Stored items from a collection:
* * * *
(** * parallel-malloc: a shallow embedding of the allocator and its thread cache

    The development follows the C sources:
    - [pack], [extract_size], [get_size]            (block metadata codec)
    - [cache_init], [cache_add], [cache_evict], [cache_query]
                                                    (thread_cache.c)
    - [extend_arena], [get_arena], [find_arena]     (arena registry)
    - the segregated-list heap: [write_block], [coalesce_block],
      [search_list], [find_fit], [_malloc], ...     (naive / arena / cached)

    Machine integers are [Z] with the wrap-around written out: [size_t],
    [word_t] and addresses are 64-bit ([Word.wrap]), [int] is 32-bit two's
    complement ([Word.wrap_int]), [intptr_t] is 64-bit two's complement
    ([Word.wrap_intptr]).  Memory is a finite map from word
    addresses to 64-bit words; a word that was never written reads as 0,
    as in a fresh anonymous mapping. *)

From Stdlib Require Import ZArith QArith Lia Bool.
From stdpp Require Import base option list gmap.

Open Scope Z_scope.

(** ** Machine arithmetic *)

Module Word.

Definition modulus : Z := 2 ^ 64.

(** arithmetic on [size_t], [word_t] and addresses *)
Definition wrap (z : Z) : Z := z mod modulus.

Definition int_min : Z := - 2 ^ 31.
Definition int_max : Z := 2 ^ 31 - 1.

(** arithmetic on [int]: two's complement on 32 bits *)
Definition wrap_int (z : Z) : Z := (z + 2 ^ 31) mod 2 ^ 32 - 2 ^ 31.

Definition intptr_max : Z := 2 ^ 63 - 1.

(** conversion to [intptr_t]: two's complement on 64 bits *)
Definition wrap_intptr (z : Z) : Z := (z + 2 ^ 63) mod 2 ^ 64 - 2 ^ 63.

End Word.

(** ** Faults: what the C program does when it leaves defined behaviour *)

Inductive fault : Type :=
  | AssertionFailed   (* an [assert] that is compiled in fails *)
  | OutOfBounds       (* an array is indexed outside its bounds *)
  | NullDereference.  (* a field of the NULL pointer is accessed *)

Inductive result (A : Type) : Type :=
  | Ok (a : A)
  | Fault (f : fault).

Arguments Ok {A} a.
Arguments Fault {A} f.

Definition bind {A B : Type} (r : result A) (k : A -> result B) : result B :=
  match r with
  | Ok a => k a
  | Fault f => Fault f
  end.

Notation "'let*' x ':=' r 'in' k" := (bind r (fun x => k))
  (at level 10, x pattern, r at level 200, k at level 200).

Definition NULL : Z := 0.

(** ** Constants of malloc.h and thread_cache.h *)

Definition wsize : Z := 8.
Definition dsize : Z := 2 * wsize.
Definition min_block_size : Z := 2 * dsize.
Definition CHUNK_SIZE : Z := Z.shiftl 1 12.
Definition ARENA_MAX_SIZE : Z := Z.shiftl CHUNK_SIZE 15.
Definition MAXLISTS : Z := 15.
Definition SEARCHCOUNT : Z := 2.
Definition MAX_SEGLIST_SEARCH : Z := 15.
Definition alloc_mask : Z := 1.
Definition prev_alloc_mask : Z := 2.
Definition size_mask : Z := Word.modulus - 16.   (* ~(word_t)0xF *)

Definition CACHE_MAX_ENTRIES : Z := 8.
Definition CACHE_MAX_SIZE : Z := Z.shiftl 1 20.

(** ** Block metadata codec *)

Definition pack (size : Z) (alloc prev_alloc : bool) : Z :=
  let word := size in
  let word := if alloc then Z.lor word alloc_mask else word in
  let word := if prev_alloc then Z.lor word prev_alloc_mask else word in
  word.

Definition extract_size (word : Z) : Z := Z.land word size_mask.

Definition extract_alloc (word : Z) : bool :=
  negb (Z.land word alloc_mask =? 0).

Definition extract_prev_alloc (word : Z) : bool :=
  negb (Z.land word prev_alloc_mask =? 0).

Definition round_up (size n : Z) : Z :=
  if size <=? n then Word.wrap (2 * n)
  else Word.wrap (n * (Word.wrap (size + (n - 1)) / n)).

(** ** Memory: word-addressed, zero-initialised *)

Abbreviation mem := (gmap Z Z).

Definition load (m : mem) (a : Z) : Z := default 0 (m !! a).
Definition store (m : mem) (a v : Z) : mem := <[a := v]> m.

(** address arithmetic *)
Definition padd (p n : Z) : Z := Word.wrap (p + n).
Definition psub (p n : Z) : Z := Word.wrap (p - n).

Definition get_size (m : mem) (block : Z) : Z := extract_size (load m block).
Definition get_alloc (m : mem) (block : Z) : bool := extract_alloc (load m block).
Definition get_prev_alloc (m : mem) (block : Z) : bool :=
  extract_prev_alloc (load m block).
* * * *
Your instructions = Restate the data word for word. Begin at its first line, end at the line that contains "as in a fresh anonymous mapping. *)", and include both.

Expected answer =
(** * parallel-malloc: a shallow embedding of the allocator and its thread cache

    The development follows the C sources:
    - [pack], [extract_size], [get_size]            (block metadata codec)
    - [cache_init], [cache_add], [cache_evict], [cache_query]
                                                    (thread_cache.c)
    - [extend_arena], [get_arena], [find_arena]     (arena registry)
    - the segregated-list heap: [write_block], [coalesce_block],
      [search_list], [find_fit], [_malloc], ...     (naive / arena / cached)

    Machine integers are [Z] with the wrap-around written out: [size_t],
    [word_t] and addresses are 64-bit ([Word.wrap]), [int] is 32-bit two's
    complement ([Word.wrap_int]), [intptr_t] is 64-bit two's complement
    ([Word.wrap_intptr]).  Memory is a finite map from word
    addresses to 64-bit words; a word that was never written reads as 0,
    as in a fresh anonymous mapping. *)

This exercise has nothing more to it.